▸ **Action item**
Stop after the line containing "(** The object": print each line exactly from the first line of the listing up to that point.

▸ **Data for this exercise**
(* ================================================================== *)
(** * token.ts: the record *)
(* ================================================================== *)

(** [interface TokenInfo { access_token: string; created_at: number;
    expires_in?: number }] *)
Record TokenInfo : Type := mkTokenInfo {
  access_token : jsstring;
  created_at : Z;
  expires_in : option Z
}.

Definition k_access_token : jsstring := units "access_token".
Definition k_created_at : jsstring := units "created_at".
Definition k_expires_in : jsstring := units "expires_in".

(** The object a [TokenInfo] is at run time. *)
Definition TokenInfo_value (t : TokenInfo) : value :=
  VObj ((k_access_token, VStr (access_token t))
        :: (k_created_at, VNum (inject_Z (created_at t)))
        :: match expires_in t with
           | Some e => [(k_expires_in, VNum (inject_Z e))]
           | None => []
           end).

(** What the type promises and [JSON.stringify] needs: code units are
    16-bit, numbers are safe integers (exact in binary64 and printed as
    plain decimal digits). *)
Definition safe_integer (z : Z) : Prop :=
  (- (2 ^ 53) < z < 2 ^ 53)%Z.

Definition wf_jsstring (s : jsstring) : Prop :=
  Forall (fun c => c < 65536) s.
(** * A shallow embedding of the ns-3 Layer-7 load-balancer simulation

    The development follows the C++ sources of the repository:

    - [RequestResponseHeader] : request_response_header.{h,cc}
    - [Framing]               : the reassembly loop of
                                [LoadBalancerApp::HandleClientRead]
    - [LoadBalancerApp]       : the backend registry of load_balancer.{h,cc}
    - [WeightedRoundRobin], [LeastRequest], [RandomLB], [RingHash],
      [Maglev], [PeakEwma]   : the six selectors
    - [ProxyCore]             : the connection and request bookkeeping of
                                load_balancer.cc
    - [PeakEwmaChoice], [LeastRequestChoice], [RingHashRing],
      [MaglevPrime]          : [ChooseBackend] and the table and ring
                                construction of the selectors
    - [LatencyServerApp]      : latency_server_app.cc
    - [LatencyClientApp]      : latency_client_app.cc
    - [CommandLine]           : the parsing helpers of main.cc

    Machine integers are integers of [Z] with the wrap-around written out;
    [std::map] is [gmap]; [std::vector] is [list]; a [double] is a real
    number (rounding is not modelled).  Part I holds the definitions,
    Part II the lemmas and theorems. *)

From Stdlib Require Import ZArith List Lia Reals Lra.
From Stdlib.Strings Require Import Byte Ascii String.
From stdpp Require Import gmap strings list fin_maps pretty sorting.

Local Open Scope Z_scope.

(* ===================================================================== *)
(** * Part I: definitions                                                 *)
(* ===================================================================== *)

(** ** Fixed-width integers *)

Module MachineInt.

(** The value of a [uint32_t] / [uint64_t] after an arithmetic result
    [x] is stored in it. *)
Definition u32 (x : Z) : Z := x mod 2 ^ 32.
Definition u64 (x : Z) : Z := x mod 2 ^ 64.
(** X6.  [sanitize_class_name] of [build_homebrew_tap.py] raises
    nothing but [IndexError], and only on a name without any ASCII
    letter or digit; on a name that is ASCII text it raises on every
    such name.  When it returns, the result is a non-empty identifier
    that starts with a letter and holds only letters and digits. *)
Theorem sanitize_class_name_fails_iff :
  forall name : string,
    (Homebrew.sanitize_class_name name = Raise IndexError ->
     str_forall (fun c => negb (is_alnum c)) name = true) /\
    (is_ascii_text name = true ->
     str_forall (fun c => negb (is_alnum c)) name = true ->
     Homebrew.sanitize_class_name name = Raise IndexError) /\
    (forall r, Homebrew.sanitize_class_name name = Ok r ->
               r <> "" /\ class_identifier r) /\
    (forall e, Homebrew.sanitize_class_name name = Raise e -> e = IndexError).
Proof.
  intros name. unfold Homebrew.sanitize_class_name.
  pose proof (str_forall_filter is_alnum (title name)) as Hall.
  destruct (str_filter is_alnum (title name)) as [|c rest] eqn:Hs.
  - split; [|split; [|split]].
    + intros _. now apply (title_strips_nonempty name false).
    + reflexivity.
    + intros r H. discriminate.
    + intros e H. now inversion H.
  - simpl in Hall. apply andb_true_iff in Hall as [Hc Hrest].
    split; [|split; [|split]].
    + destruct (is_alpha c); discriminate.
    + intros _ H. apply title_strips_to_empty with (b := false) in H.
      unfold title in Hs. congruence.
    + intros r H. destruct (is_alpha c) eqn:Ha; simpl in H; inversion H; subst.
      * split; [discriminate|]. right. exists c, rest. auto.
      * split; [discriminate|]. right.
        exists "A"%char, ("pp" ++ String c rest)%string.
        repeat split. simpl. now rewrite Hc, Hrest.
    + intros e H. destruct (is_alpha c); discriminate.
Qed.

Lemma sanitize_class_name_fails_iff_witness :
  Homebrew.sanitize_class_name "--" = Raise IndexError /\
  class_identifier "App2Go".
Proof.
  destruct (sanitize_class_name_fails_iff "--") as (_ & H & _).
  destruct (sanitize_class_name_fails_iff "2 go") as (_ & _ & H2 & _).
  split; [exact (H eq_refl eq_refl) | exact (proj2 (H2 "App2Go" eq_refl))].
Defined.

(** X7.  [sanitize_package_id] of [build_fdroid_repo.py] hands back a
    usable bundle identifier untouched; when the identifier is missing,
    false or 'unknown' it builds "ink.openlyst." followed by the
    lower-case letters and digits of the name, and raises when the
    name is not a string. *)
Theorem fdroid_package_id :
  (forall bundle_id name,
      truthy bundle_id = true -> bundle_id <> VStr "unknown" ->
      Fdroid.sanitize_package_id bundle_id name = Ok bundle_id) /\
  (forall bundle_id name,
      truthy bundle_id = false \/ bundle_id = VStr "unknown" ->
      (forall n, name = VStr n ->
         exists clean,
           Fdroid.sanitize_package_id bundle_id name
           = Ok (VStr ("ink.openlyst." ++ clean)) /\
           str_forall (fun c => is_lower c || is_digit c) clean = true) /\
      ((forall n, name <> VStr n) ->
       Fdroid.sanitize_package_id bundle_id name = Raise AttributeError)).
Proof.
  split.
  - intros bundle_id name T Hne. unfold Fdroid.sanitize_package_id.
    rewrite T. destruct bundle_id; try reflexivity.
    simpl. destruct (s =? "unknown") eqn:E; [|reflexivity].
    apply String.eqb_eq in E. congruence.
  - intros bundle_id name Hb.
    assert (Hguard : truthy bundle_id && negb (is_str_eq "unknown" bundle_id)
                     = false).
    { destruct Hb as [T| ->]; [now rewrite T | reflexivity]. }
    unfold Fdroid.sanitize_package_id. rewrite Hguard. split.
    + intros n ->. eexists; split; [reflexivity|].
      pose proof (str_forall_filter is_alnum (lower n)) as Hkeep.
      pose proof (str_forall_filter_keep is_alnum _ _ (lower_no_upper n)) as Hlow.
      eapply str_forall_weaken; [|exact (str_forall_and _ _ _ Hkeep Hlow)].
      intros c. unfold is_alnum, is_alpha.
      destruct (is_upper c), (is_lower c), (is_digit c); simpl; congruence.
    + intros Hn. destruct name; try reflexivity. now destruct (Hn s).
Qed.

Lemma fdroid_package_id_witness :
  (exists clean,
      Fdroid.sanitize_package_id (VStr "unknown") (VStr "My App 2")
      = Ok (VStr ("ink.openlyst." ++ clean)) /\
      str_forall (fun c => is_lower c || is_digit c) clean = true) /\
  Fdroid.sanitize_package_id (VStr "ink.x.app") VNone = Ok (VStr "ink.x.app").
Proof.
  destruct fdroid_package_id as (H1 & H2).
  split.
  - destruct (H2 (VStr "unknown") (VStr "My App 2") (or_intror eq_refl))
      as (H & _).
    exact (H "My App 2" eq_refl).
  - apply H1; [reflexivity | discriminate].
Defined.

(* ----------------------------------------------------------------- *)
(** ** Version code: decoding and what is ignored *)

(** X8.  When the minor and patch components are below 100 the version
    code can be decoded: its quotient by 10000 is the major component
    and its two pairs of low decimal digits are the minor and the
    patch; hence two such version strings with the same code have the
    same three components. *)
Theorem version_code_decodes :
  (forall (s : string) (major minor patch : Z),
      Fdroid.version_components s = Ok (major, minor, patch) ->
      (minor < 100)%Z -> (patch < 100)%Z ->
      let c := Fdroid.version_to_code (VStr s) in
      (c / 10000 = major /\ (c / 100) mod 100 = minor /\ c mod 100 = patch)%Z) /\
  (forall (a b : string) (a1 a2 a3 b1 b2 b3 : Z),
      Fdroid.version_components a = Ok (a1, a2, a3) ->
      Fdroid.version_components b = Ok (b1, b2, b3) ->
      (a2 < 100)%Z -> (a3 < 100)%Z -> (b2 < 100)%Z -> (b3 < 100)%Z ->
      Fdroid.version_to_code (VStr a) = Fdroid.version_to_code (VStr b) ->
      (a1, a2, a3) = (b1, b2, b3)).
Proof.
  assert (Hdec : forall (s : string) (major minor patch : Z),
             Fdroid.version_components s = Ok (major, minor, patch) ->
             (minor < 100)%Z -> (patch < 100)%Z ->
             let c := Fdroid.version_to_code (VStr s) in
             (c / 10000 = major /\ (c / 100) mod 100 = minor
              /\ c mod 100 = patch)%Z).
  { intros s major minor patch H Hm Hp c. unfold c.
    rewrite (version_to_code_components _ _ _ _ H).
    destruct (version_components_nonneg _ _ _ _ H) as (? & ? & ?).
    repeat split; Z.div_mod_to_equations; lia. }
  split; [exact Hdec|].
  intros a b a1 a2 a3 b1 b2 b3 Ha Hb Ha2 Ha3 Hb2 Hb3 E.
  destruct (Hdec a _ _ _ Ha Ha2 Ha3) as (A1 & A2 & A3).
  destruct (Hdec b _ _ _ Hb Hb2 Hb3) as (B1 & B2 & B3).
  cbv zeta in A1, A2, A3, B1, B2, B3. rewrite E in A1, A2, A3. congruence.
Qed.

Lemma version_code_decodes_witness :
  (Fdroid.version_to_code (VStr "v3.14.7-beta") / 10000 = 3)%Z.
Proof.
  destruct version_code_decodes as (H & _).
  refine (proj1 (H "v3.14.7-beta" 3 14 7 eq_refl _ _))%Z; lia.
Defined.

Lemma str_filter_idem (p : ascii -> bool) (s : string) :
  str_filter p (str_filter p s) = str_filter p s.
Proof. apply str_filter_all, str_forall_filter. Qed.

Lemma str_filter_app (p : ascii -> bool) (a b : string) :
  str_filter p (a ++ b)%string = (str_filter p a ++ str_filter p b)%string.
Proof.
  induction a as [|c r IH]; simpl; [reflexivity|].
  destruct (p c); simpl; now rewrite IH.
Qed.

Lemma split_nonempty (sep : ascii) (s : string) : split sep s <> [].
Proof.
  destruct s as [|c r]; simpl; [discriminate|].
  destruct (Ascii.eqb c sep); [discriminate|].
  destruct (split sep r); discriminate.
Qed.

Lemma split_app_sep (sep : ascii) (a b : string) :
  split sep (a ++ String sep b)%string = split sep a ++ split sep b.
Proof.
  induction a as [|c r IH]; simpl.
  - now rewrite Ascii.eqb_refl.
  - destruct (Ascii.eqb c sep); [now rewrite IH|].
    rewrite IH. pose proof (split_nonempty sep r) as Hne.
    destruct (split sep r) as [|h t]; [contradiction | reflexivity].
Qed.

Lemma nth_app_pad (parts more : list string) (i : nat) :
  (3 <= List.length parts)%nat -> (i < 3)%nat ->
  nth i (Fdroid.pad_parts (parts ++ more)) "" = nth i (Fdroid.pad_parts parts) "".
Proof.
  intros Hlen Hi. unfold Fdroid.pad_parts.
  rewrite (app_nth1 (parts ++ more)) by (rewrite length_app; lia).
  rewrite (app_nth1 parts more) by lia.
  symmetry. apply app_nth1. lia.
Qed.

(** A component of more than 4300 digits is refused by [int]; the
    [except] branch then gives the sentinel. *)
Lemma long_component_gives_sentinel (p : string) :
  str_forall is_digit p = true ->
  (max_str_digits < N.of_nat (String.length p))%N ->
  Fdroid.version_to_code (VStr p) = 1%Z.
Proof.
  intros Hd Hlen.
  assert (Hclean : Fdroid.clean_version p = p).
  { apply str_filter_all. eapply str_forall_weaken; [|exact Hd].
    intros c Hc. now rewrite Hc. }
  assert (Hsplit : split "." p = [p]).
  { apply split_no_sep. eapply str_forall_weaken; [|exact Hd].
    intros c Hc. destruct (Ascii.eqb c ".") eqn:E; [|reflexivity].
    apply Ascii.eqb_eq in E. subst. discriminate. }
  unfold Fdroid.version_to_code, Fdroid.version_to_code_try,
    Fdroid.version_components.
  rewrite Hclean, Hsplit. cbn [Fdroid.pad_parts List.length app repeat Nat.sub nth].
  unfold Fdroid.component, int.
  destruct p as [|c r]; [cbn in Hlen; lia|]. cbn [String.eqb].
  destruct (digits_value_total _ Hd 0%Z) as [n Hn]. rewrite Hn.
  apply N.ltb_lt in Hlen. rewrite Hlen. reflexivity.
Qed.

(** X9.  The version code reads digits and dots only, and only the
    first three components: removing every other character leaves the
    code unchanged, and so does appending further components to a
    version that already has three. *)
Theorem version_code_ignores :
  (forall s : string,
      Fdroid.version_to_code (VStr (Fdroid.clean_version s))
      = Fdroid.version_to_code (VStr s)) /\
  (forall s t : string,
      (3 <= List.length (split "." (Fdroid.clean_version s)))%nat ->
      Fdroid.version_to_code (VStr (s ++ "." ++ t))
      = Fdroid.version_to_code (VStr s)).
Proof.
  split.
  - intros s.
    unfold Fdroid.version_to_code, Fdroid.version_to_code_try,
      Fdroid.version_components, Fdroid.clean_version.
    now rewrite str_filter_idem.
  - intros s t Hlen.
    unfold Fdroid.version_to_code, Fdroid.version_to_code_try,
      Fdroid.version_components.
    assert (E : split "." (Fdroid.clean_version (s ++ "." ++ t))
                = split "." (Fdroid.clean_version s)
                  ++ split "." (Fdroid.clean_version t)).
    { unfold Fdroid.clean_version. rewrite str_filter_app. simpl.
      apply split_app_sep. }
    rewrite E, !nth_app_pad by (assumption || lia). reflexivity.
Qed.

Lemma version_code_ignores_witness :
  Fdroid.version_to_code (VStr ("1.2.3" ++ "." ++ "99"))
  = Fdroid.version_to_code (VStr "1.2.3").
Proof.
  destruct version_code_ignores as (_ & H).
  apply (H "1.2.3" "99"). vm_compute. lia.
Defined.

(* ----------------------------------------------------------------- *)
(** ** Download resolvers: where a result comes from *)

Lemma probe_keys_source (obj : value) (ks : list string) (r : value) :
  probe_keys obj ks = Ok r -> r <> VNone ->
  exists d k, obj = VDict d /\ In k ks /\ lookup k d = Some r /\ truthy r = true.
Proof.
  induction ks as [|k rest IH]; simpl; intros H Hr.
  - inversion H. congruence.
  - assert (Hrest : probe_keys obj rest = Ok r ->
                    exists d k0, obj = VDict d /\ (k = k0 \/ In k0 rest) /\
                                 lookup k0 d = Some r /\ truthy r = true).
    { intros H'. destruct (IH H' Hr) as (d & k0 & ? & ? & ? & ?).
      exists d, k0. auto. }
    bind_inv H. destruct a; [|now apply Hrest].
    bind_inv H. destruct (truthy a) eqn:T; [|now apply Hrest].
    inversion H; subst a. destruct obj; try discriminate.
    simpl in Ha0. destruct (lookup k d) as [x|] eqn:L; [|discriminate].
    inversion Ha0; subst x. exists d, k. auto.
Qed.

Lemma probe_packages_source (direct_ok : string -> bool) (obj : value)
    (pts : list string) (r : value) :
  probe_packages direct_ok obj pts = Ok r -> r <> VNone ->
  exists d pt, obj = VDict d /\ In pt pts /\ probed_under direct_ok pt d r.
Proof.
  induction pts as [|pt rest IH]; cbn [probe_packages]; intros H Hr.
  - inversion H. congruence.
  - assert (Hrest : probe_packages direct_ok obj rest = Ok r ->
                    exists d pt0, obj = VDict d /\ In pt0 (pt :: rest) /\
                                  probed_under direct_ok pt0 d r).
    { intros H'. destruct (IH H' Hr) as (d & pt0 & ? & ? & ?).
      exists d, pt0. simpl. auto. }
    bind_inv H. destruct a; [|now apply Hrest].
    bind_inv H. destruct obj; try discriminate.
    simpl in Ha0. destruct (lookup pt d) as [x|] eqn:L; [|discriminate].
    inversion Ha0; subst x. clear Ha0.
    destruct a; try (now apply Hrest).
    + destruct (direct_ok s) eqn:D; [|now apply Hrest].
      inversion H; subst r. exists d, pt. split; [reflexivity|].
      split; [now left|]. left. split; [exact L | now exists s].
    + bind_inv H. destruct (truthy a) eqn:T; [|now apply Hrest].
      inversion H; subst a.
      destruct (probe_keys_source _ _ _ Ha0 Hr) as (inner & k & E & Hk & Lk & _).
      inversion E; subst inner.
      exists d, pt. split; [reflexivity|]. split; [now left|].
      right. exists d0, k. auto.
Qed.

Lemma scan_leaves_source (a : list (string * value)) :
  scan_leaves a <> VNone -> exists k, In (k, scan_leaves a) a.
Proof.
  induction a as [|[k v] rest IH]; simpl; [congruence|].
  destruct (is_http v); [intros _; exists k; now left|].
  intros H. destruct (IH H) as [k0 Hk0]. exists k0. now right.
Qed.
Lemma last_iteration (i : nat) :
  (i < limit)%nat ->
  Qeq_bool (inject_Z (Z.of_nat i)) (retries - 1)
  = integral && (S i =? limit)%nat.
Proof.
  intros Hlt. unfold integral, limit in *.
  destruct (Qeq_bool retries (inject_Z (Qceiling retries))) eqn:Ei.
  - apply Qeq_bool_eq in Ei. cbn [andb].
    destruct (Nat.eqb_spec (S i) (Z.to_nat (Qceiling retries))) as [He|Hne].
    + apply Qeq_bool_iff.
      assert (Hz : (Z.of_nat i + 1 = Qceiling retries)%Z) by lia.
      rewrite <- Hz, inject_Z_plus in Ei. change (inject_Z 1) with 1 in Ei.
      lra.
    + destruct (Qeq_bool _ (retries - 1)) eqn:Eq; [|reflexivity].
      apply Qeq_bool_eq in Eq. exfalso. apply Hne.
      assert (Hq : inject_Z (Z.of_nat i + 1) == inject_Z (Qceiling retries)).
      { rewrite inject_Z_plus. change (inject_Z 1) with 1.
        rewrite Eq, <- Ei. ring. }
      apply (proj1 (inject_Z_injective _ _)) in Hq. lia.
  - cbn [andb].
    destruct (Qeq_bool _ (retries - 1)) eqn:Eq; [|reflexivity].
    apply Qeq_bool_eq in Eq. exfalso.
    assert (Hq : retries == inject_Z (Z.of_nat i + 1)).
    { rewrite inject_Z_plus. change (inject_Z 1) with 1.
      rewrite Eq. ring. }
    assert (Hc : Qceiling retries = (Z.of_nat i + 1)%Z).
    { rewrite (Qceiling_comp _ _ Hq). apply Qceiling_Z. }
    rewrite Hc in Ei.
    apply Qeq_bool_neq in Ei. contradiction.
Qed.

Lemma retryLoop_unfold (fuel i : nat) :
  retryLoop fuel i =
  if Qltb (inject_Z (Z.of_nat i)) retries then
    match fuel with
    | O => None
    | S fuel' =>
        match operation i with
        | Succeeds a => Some (Returned a, [Call])
        | Fails e =>
            if Qeq_bool (inject_Z (Z.of_nat i)) (retries - 1)
            then Some (Threw e, [Call])
            else
              match retryLoop fuel' (S i) with
              | Some (o, trace) =>
                  Some (o, Call :: Wait (delayAt i) :: trace)
              | None => None
              end
        end
    end
  else Some (ReturnedUndefined, []).
Proof. destruct fuel; reflexivity. Qed.

Lemma past_limit (fuel i : nat) :
  (limit <= i)%nat -> retryLoop fuel i = Some (ReturnedUndefined, []).
Proof.
  intros H. rewrite retryLoop_unfold.
  destruct (Qltb _ retries) eqn:Eb; [|reflexivity].
  apply below_limit in Eb. lia.
Qed.

Lemma within_limit (fuel i : nat) :
  (i < limit)%nat ->
  retryLoop (S fuel) i =
  match operation i with
  | Succeeds a => Some (Returned a, [Call])
  | Fails e =>
      if integral && (S i =? limit)%nat
      then Some (Threw e, [Call])
      else
        match retryLoop fuel (S i) with
        | Some (o, trace) => Some (o, Call :: Wait (delayAt i) :: trace)
        | None => None
        end
  end.
Proof.
  intros H. rewrite retryLoop_unfold.
  rewrite (proj2 (below_limit i) H), (last_iteration i H). reflexivity.
Qed.
Lemma Fresh_delete h k st :
  Fresh h st -> Fresh h (with_txIndex (delete k (txIndex st)) st).
Proof.
  intros HF. apply Fresh_txIndex; [exact HF|].
  apply lookup_delete_None. right. apply HF.
Qed.

Lemma Fresh_known_ne h k st e :
  Fresh h st -> txIndex st !! k = Some e -> k <> h.
Proof. intros (F1 & _) Hk ->. congruence. Qed.

Lemma remove_Fresh h k : preserves (Fresh h) (remove k).
Proof.
  unfold remove. apply preserves_gets_bind. intros st HF.
  destruct (txIndex st !! k) as [[q|t]|] eqn:E.
  - apply Fresh_insert; [exact HF|]. apply (Fresh_known_ne h k st _ HF E).
  - rewrite run_bind_modify. from_preserves; [|apply Fresh_delete, HF].
    apply preserves_bind; [apply preserves_emit, Fresh_log_blind|intros _].
    apply preserves_bind; [apply preserves_gets|intros la].
    apply preserves_if; [|apply preserves_ret].
    apply (preserves_forEach_emit (Fresh h) (fun i => TxCancelAcc i t k)), Fresh_log_blind.
  - exact HF.
Qed.

Lemma invoke_Fresh h cb err t : preserves (Fresh h) (invoke cb err t).
Proof.
  destruct cb as [id|k| |n]; cbn [invoke].
  - apply preserves_modify. intros st. apply Fresh_log_blind.
  - destruct err; [apply preserves_ret|apply remove_Fresh].
  - apply preserves_throw.
  - apply preserves_throw.
Qed.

▸ **Solution for this task**
(* ================================================================== *)
(** * token.ts: the record *)
(* ================================================================== *)

(** [interface TokenInfo { access_token: string; created_at: number;
    expires_in?: number }] *)
Record TokenInfo : Type := mkTokenInfo {
  access_token : jsstring;
  created_at : Z;
  expires_in : option Z
}.

Definition k_access_token : jsstring := units "access_token".
Definition k_created_at : jsstring := units "created_at".
Definition k_expires_in : jsstring := units "expires_in".

(** The object a [TokenInfo] is at run time. *)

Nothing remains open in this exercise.